Das „Lichtschloss“ symbolisiert das alte Märchen von einem Bauern, der einen gläsernen Berg hochritt und die Prinzessin eroberte, obwohl jeder ihn zuvor für verrückt erklärt hatte. Es ist die lettische Version von „Yes we can“, und die Krone auf dem Gipfel steht trotzig für das Recht auf Bildung und die Hoffnung auf eine helle, endlich glückliche Zukunft.

Über 20 Jahre wurde der Bau diskutiert, geplant und hochgezogen. Gerade zum richtigen Zeitpunkt wurde er fertig, im Jänner dieses Jahres, passend zur Einführung des Euro und dem Status als Kulturhauptstadt Europas neben dem schwedischen Umea. „Force Majeure“ heißt das Motto – die höhere Gewalt, als die die Kultur das Leben der Menschen gestaltet. Und dafür hat die Stadt trotz Geldmangels viel investiert. Bei der Eröffnung konnten die Letten ihre Lieblingsbücher abgeben, für ein 25 Meter hohes „Buchregal des Volkes“ im Foyer.

Weltstars in der Heimatstadt

Zahlreiche andere Projekte wurden geplant, mehr als 200 insgesamt. Weltstars wie Gidon Kremer oder Maris Janssons kommen für Konzerte in ihre Heimatstadt zurück. Wagners Oper „Rienzi“, die er in Riga zu komponieren begann, wurde aufgeführt, das Lichtfestival „Staro Riga“ verwandelt die Stadt in ein fantasievolles Farbenmeer (15.–18. 11.). Zum Welt-Chor-Festival, das an diesem Wochenende endet, reisten 20.000 Sänger aus aller Welt an. Und „Survival Kit 2014“ zeigt zeitgenössische Kunst in Hinterhöfen und Fabriken (4.–27. 9.).

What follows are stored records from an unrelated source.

(* ===== verification/DeskSystem.v ===== *)
(** * The panel as a whole

    The shop and the lease desk as one transition system: operations of the
    shop, operations of the desk, and any change the rest of the control
    plane makes to users, nodes, groups and rules (it may keep or drop the
    leases of a rule, never add one).  Every reachable panel satisfies
    [panel_inv]. *)

From S2P Require Import AgentState.
From S2P Require Import Prelude Tx GoStrings Calendar Rational PlanRules Schema Wallet Plans Quota Purchases Refunds Payments Commerce.
From S2P Require Import Desk DeskInv.
From stdpp Require Import base gmap strings list relations.
From Stdlib Require Import Ascii String.
Local Open Scope string_scope.
Local Open Scope Z_scope.

Definition empty_panel : Panel :=
  {| shop := empty_db; payloads := ∅; rule_leases := ∅; retirements := ∅; cp_usage := ∅; capabilities := ∅;
     groups := ∅; group_identities := []; user_identity := ∅ |}.

(** A rule as it may be written back: no lease that the stored rule does not
    have, and the same owner and node if it has any. *)
Definition inherits (p : Panel) (rule : PanelRule) : Prop :=
  forall l, l ∈ rule_leases_of rule -> exists old, payloads p !! PR_ID rule = Some old /\ l ∈ rule_leases_of old /\
    PR_UserID old = PR_UserID rule /\ PR_NodeID old = PR_NodeID rule.

(** What the checks of [saveRuleTx] leave: a new rule has no lease; a changed
    one keeps its place. *)
Definition savable (p : Panel) (create : bool) (rule : PanelRule) : Prop :=
  inherits p rule /\
  (create = false -> exists old, payloads p !! PR_ID rule = Some old /\
     PR_UserID old = PR_UserID rule /\ PR_NodeID old = PR_NodeID rule).

Section System.
Context {RS : RatSyntax}.

(** The rest of the control plane. *)
Record control (p p' : Panel) : Prop := {
  ct_shop : exists users rules nodes hooks deliv, shop p' = Commerce.platform users rules nodes hooks deliv (shop p);
  ct_leases : rule_leases p' = rule_leases p;
  ct_retired : retirements p' = retirements p;
  ct_usage : cp_usage p' = cp_usage p;
  ct_payload k rule : payloads p' !! k = Some rule -> PR_ID rule = k /\ row_of p' rule /\ inherits p rule
}.

Inductive pstep : Panel -> Panel -> Prop :=
  | ps_shop o env p : op_ok o -> lease_op o = false -> pstep p (set_shop (Write (exec o) env (shop p)).2 p)
  | ps_control p p' : control p p' -> pstep p p'
  | ps_store admin create port_free rule env p : savable p create rule ->
      pstep p (Write (store_rule shop_options admin create port_free rule) env p).2
  | ps_refresh owners node hint env p :
      pstep p (Write (refreshLeasesWithPrefetch shop_options owners node hint) env p).2
  | ps_prefetch node rule lease raw env p : pstep p (Write (prefetchLease shop_options node rule lease raw) env p).2
  | ps_retire node lease used header config env p :
      pstep p (Write (retireLease shop_options node lease used header config) env p).2
  | ps_usage node records env p : pstep p (Write (persistUsageBatch shop_options node records) env p).2.

Definition panel_reachable (p : Panel) : Prop := rtc pstep empty_panel p.

Lemma panel_empty : panel_inv empty_panel.
Proof. split; [apply service_empty|]. split; simpl; intros *; rewrite ?lookup_empty; done. Qed.

Lemma shop_step o env p : op_ok o -> lease_op o = false -> panel_inv p -> panel_inv (set_shop (Write (exec o) env (shop p)).2 p).
Proof.
  intros Ho Hl [Hs Hd]. split.
  - eapply (step_inv (shop p)); [by constructor|exact Hs].
  - apply desk_beside; [|done]. eapply keeps_Write; [by apply exec_beside|done].
Qed.

Lemma inherits_published p rule : desk_inv p -> inherits p rule -> all_published p rule.
Proof.
  intros Hd Hi l Hl. destruct (Hi l Hl) as (old & Ho & Hin & Hu & Hn).
  destruct (dk_published _ Hd _ _ Ho l Hin) as (row & H1 & H2 & H3 & H4). exists row.
  rewrite (dk_payload _ Hd _ _ Ho) in H2. rewrite <- Hu, <- Hn. auto.
Qed.

Lemma control_step p p' : control p p' -> panel_inv p -> panel_inv p'.
Proof.
  intros [Hsh Hl Hr Hu Hp] [Hs Hd]. destruct Hsh as (users & rules & nodes & hooks & deliv & Hsh). split.
  - rewrite Hsh. by eapply (step_inv (shop p)); [apply step_platform|].
  - pose proof (fun rule => inherits_published p rule Hd) as Hinh. destruct Hd.
    split; rewrite ?Hl, ?Hr, ?Hu; try (rewrite Hsh; done); try done.
    + intros k rule Hk. by apply (Hp k).
    + intros k rule Hk. by apply (Hp k).
    + intros k rule Hk l Hin. destruct (Hp _ _ Hk) as (_ & _ & Hi).
      destruct (Hinh _ Hi l Hin) as (row & Hrow). exists row. rewrite Hl, Hsh. exact Hrow.
Qed.

(** *** Saving a rule *)

Definition same_rule (r r' : PanelRule) : Prop :=
  PR_ID r' = PR_ID r /\ PR_UserID r' = PR_UserID r /\ PR_NodeID r' = PR_NodeID r.

Lemma fund_rule_Ok admin rule env p t rule' p' t' :
  panel_inv p -> all_published p rule -> fund_rule shop_options admin rule env p t = (Ok (rule', p'), t') ->
  panel_inv p' /\ grows p p' /\ all_published p' rule' /\ same_rule rule rule'.
Proof.
  intros Hp Ha Hrun. unfold fund_rule in Hrun. destruct (_ || _).
  { apply mret_Ok in Hrun as (-> & -> & _). split; [done|]. split; [reflexivity|]. by split. }
  apply tx_bind_Ok in Hrun as (l & p1 & t1 & Hf & Hrun).
  unfold first_lease in Hf. cbn [shop_options opt_Entitlements es_AllocateMultiplier] in Hf.
  apply in_shop_Ok in Hf as (d' & Hf & ->). apply (Allocate_grant _ _ _ _ _ _ _ _ _ _ _ (proj1 Hp)) in Hf.
  sql_run Hrun; try done.
  match goal with H : add_lease_row _ _ _ _ _ = _ |- _ => apply add_lease_row_Ok in H as [Hn ->] end.
  change (rule_leases (set_shop d' p)) with (rule_leases p) in *.
  pose proof (entered_grows _ _ _ _ _ _ Hf Hn) as Hg.
  split; [exact (entered_inv _ _ _ _ _ _ Hp Hf Hn)|]. split; [exact Hg|]. split; [|done].
  intros y. unfold rule_leases_of. simpl. intros Hx. apply elem_of_cons in Hx as [->|Hx].
  - exact (entered_published _ _ _ _ rule Hf eq_refl).
  - apply (published_grows _ _ rule y Hg). apply Ha. unfold rule_leases_of. by apply elem_of_app; right.
Qed.

(** A payload written over a row that is its own. *)
Lemma write_inv rule p : panel_inv p -> all_published p rule -> row_of p rule ->
  panel_inv (set_payloads (<[PR_ID rule := rule]> (payloads p)) p).
Proof.
  intros Hp Ha Hr. assert (HG : G p p) by (split; [done|reflexivity]). by destruct (G_payload _ rule p HG (conj Ha Hr)).
Qed.

(** A new row of [cp_rules]. *)
Lemma new_row_inv k row p : panel_inv p -> cp_rules (shop p) !! k = None ->
  panel_inv (set_shop (t_set Rules (<[k := row]>) (shop p)) p).
Proof.
  intros [Hs Hd] Hn. split; [exact Hs|]. pose proof (dk_row _ Hd) as Hrow. destruct Hd. split; simpl; try done.
  intros x rule Hr. destruct (Hrow _ _ Hr) as (r & H1 & H2). exists r. simpl. split; [|done].
  rewrite lookup_insert_ne; [done|]. intros Heq. rewrite Heq in Hn. congruence.
Qed.

Lemma all_nodes_keeps : keeps panel_inv (in_shop (UPDATE_all Nodes (fun _ _ => true) (fun v => v + 1))).
Proof.
  intros env p t u p' t' Hrun [Hs Hd]. apply in_shop_Ok in Hrun as (d' & Hrun & ->). apply UPDATE_all_Ok in Hrun as ->.
  split; [exact Hs|]. by apply desk_beside.
Qed.

Lemma store_Ok admin create port_free rule env p t u p' t' :
  panel_inv p -> savable p create rule ->
  store_rule shop_options admin create port_free rule env p t = (Ok (u, p'), t') -> panel_inv p'.
Proof.
  intros Hp [Hin Hold] Hrun. unfold store_rule, write_payload in Hrun. cbn zeta in Hrun.
  apply tx_bind_Ok in Hrun as (rule1 & p1 & t1 & Hf & Hrun).
  apply fund_rule_Ok in Hf as (Hp1 & Hg & Ha & Hid & Hu & Hn); [|done|exact (inherits_published _ _ (proj2 Hp) Hin)].
  simpl in Hid, Hu, Hn. apply tx_bind_Ok in Hrun as (u1 & p2 & t2 & Hw & Hrun).
  eapply all_nodes_keeps; [exact Hrun|]. destruct create.
  - apply tx_bind_Ok in Hw as (u2 & p3 & t3 & Hi & Hw). apply in_shop_Ok in Hi as (d' & Hi & ->).
    apply INSERT_Ok in Hi as (Hnew & _ & ->). apply tx_bind_Ok in Hw as (u3 & p3 & t4 & Hm & Hw).
    apply modify_Ok in Hm as [-> _]. apply guard_Ok in Hw as (_ & -> & _).
    apply write_inv; [by apply new_row_inv| |].
    + intros l Hl. destruct (Ha l Hl) as (row & Hrow). by exists row.
    + eexists. split; [apply lookup_insert_eq|]. by split.
  - apply tx_bind_Ok in Hw as (row & p3 & t3 & Hi & Hw). apply gets_Ok in Hi as (-> & -> & _).
    apply tx_bind_Ok in Hw as (u2 & p3 & t4 & Hgd & Hw). apply guard_Ok in Hgd as (_ & -> & _).
    apply modify_Ok in Hw as [-> _]. destruct (Hold eq_refl) as (old & Ho & Hou & Hon).
    apply write_inv; [done..|]. apply (row_of_grows _ _ _ Hg).
    destruct (dk_row _ (proj2 Hp) _ _ Ho) as (row & Hrow & H1 & H2). exists row.
    rewrite (dk_payload _ (proj2 Hp) _ _ Ho) in Hrow. rewrite Hid, Hu, Hn. split; [done|]. split; congruence.
Qed.

(** *** Reachable panels *)

Lemma pstep_inv p p' : pstep p p' -> panel_inv p -> panel_inv p'.
Proof.
  intros Hs Hp. destruct Hs.
  - by apply shop_step.
  - by eapply control_step.
  - unfold Write. destruct (store_rule _ _ _ _ _ _ _ _) as [[[u d]|e] t] eqn:E; [|done]. simpl. by eapply store_Ok.
  - eapply keeps_Write; [apply refresh_keeps|done].
  - eapply keeps_Write; [apply prefetch_keeps|done].
  - eapply keeps_Write; [|exact Hp]. intros env0 q t hint q' t' Hrun Hq. by apply (retireLease_Ok _ _ _ _ _ _ _ _ _ _ _ Hq Hrun).
  - eapply keeps_Write; [|exact Hp]. intros env0 q t u q' t' Hrun Hq. by apply (persist_Ok _ _ _ _ _ _ _ _ Hq Hrun).
Qed.

Lemma panel_reachable_inv p : panel_reachable p -> panel_inv p.
Proof.
  unfold panel_reachable. revert p. apply rtc_ind_r; [apply panel_empty|]. intros p p' _ Hs IH. by eapply pstep_inv.
Qed.
End System.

Die Zeit des Stillstands scheint vorbei. Riga kommt wieder in Bewegung. Von 2008 bis 2010 erstickte die wirtschaftliche Krise fast das gesamte öffentliche Leben in Lettland. Firmen gingen pleite, Löhne sanken, 120.000 der zwei Millionen Letten suchten Arbeit im Ausland.

Doch jetzt wird wieder gebaut. Neue Cafés und Boutiquen machen auf. Auf den kleinen Ökomärkten, etwa in Kalnciema oder Bergs-Basar, verkaufen Firmengründer im Studentenalter selbst gemachtes Pesto, Lachspaté und Tiramisu. Und im Edelkaufhaus Stockmann sitzen die Verkäuferinnen nicht mehr gähnend herum, sondern beraten Paare in Barbourjacken, die ihren neuen Optimismus schon einmal mit einem Designerblüschen und ein paar Flaschen Schampus untermauern wollen.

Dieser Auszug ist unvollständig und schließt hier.